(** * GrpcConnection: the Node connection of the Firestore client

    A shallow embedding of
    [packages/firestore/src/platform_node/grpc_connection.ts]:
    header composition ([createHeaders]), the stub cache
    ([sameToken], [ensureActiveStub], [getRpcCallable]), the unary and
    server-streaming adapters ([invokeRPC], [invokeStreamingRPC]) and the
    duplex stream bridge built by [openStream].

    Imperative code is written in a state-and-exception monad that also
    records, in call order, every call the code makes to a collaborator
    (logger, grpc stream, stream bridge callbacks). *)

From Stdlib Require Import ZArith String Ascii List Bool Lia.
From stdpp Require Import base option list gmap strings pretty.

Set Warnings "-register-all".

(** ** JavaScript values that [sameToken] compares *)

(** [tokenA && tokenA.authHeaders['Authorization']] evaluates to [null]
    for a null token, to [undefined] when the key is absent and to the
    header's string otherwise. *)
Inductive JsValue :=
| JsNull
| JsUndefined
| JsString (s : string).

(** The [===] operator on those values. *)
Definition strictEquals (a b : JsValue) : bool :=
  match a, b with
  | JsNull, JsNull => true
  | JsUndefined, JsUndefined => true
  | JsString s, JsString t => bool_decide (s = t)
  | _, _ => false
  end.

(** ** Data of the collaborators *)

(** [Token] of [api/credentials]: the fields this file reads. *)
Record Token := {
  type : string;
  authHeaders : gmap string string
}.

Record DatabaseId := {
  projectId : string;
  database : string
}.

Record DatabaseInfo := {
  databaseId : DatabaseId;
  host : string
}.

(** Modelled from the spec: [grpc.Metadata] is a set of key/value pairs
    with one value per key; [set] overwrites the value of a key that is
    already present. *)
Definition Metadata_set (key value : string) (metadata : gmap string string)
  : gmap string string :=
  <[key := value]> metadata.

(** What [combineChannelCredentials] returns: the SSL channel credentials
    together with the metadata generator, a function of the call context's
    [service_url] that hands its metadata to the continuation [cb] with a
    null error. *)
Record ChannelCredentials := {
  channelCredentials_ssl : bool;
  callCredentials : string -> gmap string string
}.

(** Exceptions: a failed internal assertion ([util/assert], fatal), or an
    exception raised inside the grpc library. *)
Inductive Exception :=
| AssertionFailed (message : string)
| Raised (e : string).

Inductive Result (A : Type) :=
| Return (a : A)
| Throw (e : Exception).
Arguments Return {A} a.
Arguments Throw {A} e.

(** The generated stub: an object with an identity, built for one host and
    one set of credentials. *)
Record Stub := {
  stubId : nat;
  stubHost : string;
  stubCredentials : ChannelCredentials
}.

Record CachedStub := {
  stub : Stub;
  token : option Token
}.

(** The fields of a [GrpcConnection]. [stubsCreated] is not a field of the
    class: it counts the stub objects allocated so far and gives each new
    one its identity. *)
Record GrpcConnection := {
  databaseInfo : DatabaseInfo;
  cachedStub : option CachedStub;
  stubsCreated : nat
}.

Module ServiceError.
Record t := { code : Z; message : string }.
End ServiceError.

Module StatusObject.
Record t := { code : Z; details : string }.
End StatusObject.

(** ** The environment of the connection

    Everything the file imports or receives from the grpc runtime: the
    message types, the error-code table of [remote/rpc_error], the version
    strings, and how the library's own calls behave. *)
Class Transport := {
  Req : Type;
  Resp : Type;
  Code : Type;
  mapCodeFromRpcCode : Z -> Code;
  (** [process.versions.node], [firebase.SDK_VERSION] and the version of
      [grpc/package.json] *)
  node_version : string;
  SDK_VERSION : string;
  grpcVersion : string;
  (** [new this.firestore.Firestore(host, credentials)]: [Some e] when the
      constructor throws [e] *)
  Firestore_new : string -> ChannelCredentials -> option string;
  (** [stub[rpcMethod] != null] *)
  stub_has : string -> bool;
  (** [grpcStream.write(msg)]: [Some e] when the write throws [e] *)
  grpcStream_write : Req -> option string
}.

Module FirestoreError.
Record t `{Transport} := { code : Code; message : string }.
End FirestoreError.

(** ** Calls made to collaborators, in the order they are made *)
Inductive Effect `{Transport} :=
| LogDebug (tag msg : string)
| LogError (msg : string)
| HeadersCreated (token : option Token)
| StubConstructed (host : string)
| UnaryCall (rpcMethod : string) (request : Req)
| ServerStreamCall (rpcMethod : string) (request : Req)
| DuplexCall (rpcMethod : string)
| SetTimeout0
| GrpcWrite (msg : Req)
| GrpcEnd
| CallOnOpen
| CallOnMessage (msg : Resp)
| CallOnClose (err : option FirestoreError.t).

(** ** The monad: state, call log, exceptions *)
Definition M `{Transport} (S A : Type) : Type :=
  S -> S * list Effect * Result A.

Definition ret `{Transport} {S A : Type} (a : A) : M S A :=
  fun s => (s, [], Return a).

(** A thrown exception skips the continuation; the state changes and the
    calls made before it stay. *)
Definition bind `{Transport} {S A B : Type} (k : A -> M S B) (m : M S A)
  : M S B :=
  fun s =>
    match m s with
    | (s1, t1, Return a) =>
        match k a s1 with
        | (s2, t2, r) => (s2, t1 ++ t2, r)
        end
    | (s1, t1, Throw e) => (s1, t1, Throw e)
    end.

--------------------

_What you should do_
A faithful copy of the whole listing is needed.

_Result for this task_
(** * GrpcConnection: the Node connection of the Firestore client

    A shallow embedding of
    [packages/firestore/src/platform_node/grpc_connection.ts]:
    header composition ([createHeaders]), the stub cache
    ([sameToken], [ensureActiveStub], [getRpcCallable]), the unary and
    server-streaming adapters ([invokeRPC], [invokeStreamingRPC]) and the
    duplex stream bridge built by [openStream].

    Imperative code is written in a state-and-exception monad that also
    records, in call order, every call the code makes to a collaborator
    (logger, grpc stream, stream bridge callbacks). *)

From Stdlib Require Import ZArith String Ascii List Bool Lia.
From stdpp Require Import base option list gmap strings pretty.

Set Warnings "-register-all".

(** ** JavaScript values that [sameToken] compares *)

(** [tokenA && tokenA.authHeaders['Authorization']] evaluates to [null]
    for a null token, to [undefined] when the key is absent and to the
    header's string otherwise. *)
Inductive JsValue :=
| JsNull
| JsUndefined
| JsString (s : string).

(** The [===] operator on those values. *)
Definition strictEquals (a b : JsValue) : bool :=
  match a, b with
  | JsNull, JsNull => true
  | JsUndefined, JsUndefined => true
  | JsString s, JsString t => bool_decide (s = t)
  | _, _ => false
  end.

(** ** Data of the collaborators *)

(** [Token] of [api/credentials]: the fields this file reads. *)
Record Token := {
  type : string;
  authHeaders : gmap string string
}.

Record DatabaseId := {
  projectId : string;
  database : string
}.

Record DatabaseInfo := {
  databaseId : DatabaseId;
  host : string
}.

(** Modelled from the spec: [grpc.Metadata] is a set of key/value pairs
    with one value per key; [set] overwrites the value of a key that is
    already present. *)
Definition Metadata_set (key value : string) (metadata : gmap string string)
  : gmap string string :=
  <[key := value]> metadata.

(** What [combineChannelCredentials] returns: the SSL channel credentials
    together with the metadata generator, a function of the call context's
    [service_url] that hands its metadata to the continuation [cb] with a
    null error. *)
Record ChannelCredentials := {
  channelCredentials_ssl : bool;
  callCredentials : string -> gmap string string
}.

(** Exceptions: a failed internal assertion ([util/assert], fatal), or an
    exception raised inside the grpc library. *)
Inductive Exception :=
| AssertionFailed (message : string)
| Raised (e : string).

Inductive Result (A : Type) :=
| Return (a : A)
| Throw (e : Exception).
Arguments Return {A} a.
Arguments Throw {A} e.

(** The generated stub: an object with an identity, built for one host and
    one set of credentials. *)
Record Stub := {
  stubId : nat;
  stubHost : string;
  stubCredentials : ChannelCredentials
}.

Record CachedStub := {
  stub : Stub;
  token : option Token
}.

(** The fields of a [GrpcConnection]. [stubsCreated] is not a field of the
    class: it counts the stub objects allocated so far and gives each new
    one its identity. *)
Record GrpcConnection := {
  databaseInfo : DatabaseInfo;
  cachedStub : option CachedStub;
  stubsCreated : nat
}.

Module ServiceError.
Record t := { code : Z; message : string }.
End ServiceError.

Module StatusObject.
Record t := { code : Z; details : string }.
End StatusObject.

(** ** The environment of the connection

    Everything the file imports or receives from the grpc runtime: the
    message types, the error-code table of [remote/rpc_error], the version
    strings, and how the library's own calls behave. *)
Class Transport := {
  Req : Type;
  Resp : Type;
  Code : Type;
  mapCodeFromRpcCode : Z -> Code;
  (** [process.versions.node], [firebase.SDK_VERSION] and the version of
      [grpc/package.json] *)
  node_version : string;
  SDK_VERSION : string;
  grpcVersion : string;
  (** [new this.firestore.Firestore(host, credentials)]: [Some e] when the
      constructor throws [e] *)
  Firestore_new : string -> ChannelCredentials -> option string;
  (** [stub[rpcMethod] != null] *)
  stub_has : string -> bool;
  (** [grpcStream.write(msg)]: [Some e] when the write throws [e] *)
  grpcStream_write : Req -> option string
}.

Module FirestoreError.
Record t `{Transport} := { code : Code; message : string }.
End FirestoreError.

(** ** Calls made to collaborators, in the order they are made *)
Inductive Effect `{Transport} :=
| LogDebug (tag msg : string)
| LogError (msg : string)
| HeadersCreated (token : option Token)
| StubConstructed (host : string)
| UnaryCall (rpcMethod : string) (request : Req)
| ServerStreamCall (rpcMethod : string) (request : Req)
| DuplexCall (rpcMethod : string)
| SetTimeout0
| GrpcWrite (msg : Req)
| GrpcEnd
| CallOnOpen
| CallOnMessage (msg : Resp)
| CallOnClose (err : option FirestoreError.t).

(** ** The monad: state, call log, exceptions *)
Definition M `{Transport} (S A : Type) : Type :=
  S -> S * list Effect * Result A.

Definition ret `{Transport} {S A : Type} (a : A) : M S A :=
  fun s => (s, [], Return a).

(** A thrown exception skips the continuation; the state changes and the
    calls made before it stay. *)
Definition bind `{Transport} {S A B : Type} (k : A -> M S B) (m : M S A)
  : M S B :=
  fun s =>
    match m s with
    | (s1, t1, Return a) =>
        match k a s1 with
        | (s2, t2, r) => (s2, t1 ++ t2, r)
        end
    | (s1, t1, Throw e) => (s1, t1, Throw e)
    end.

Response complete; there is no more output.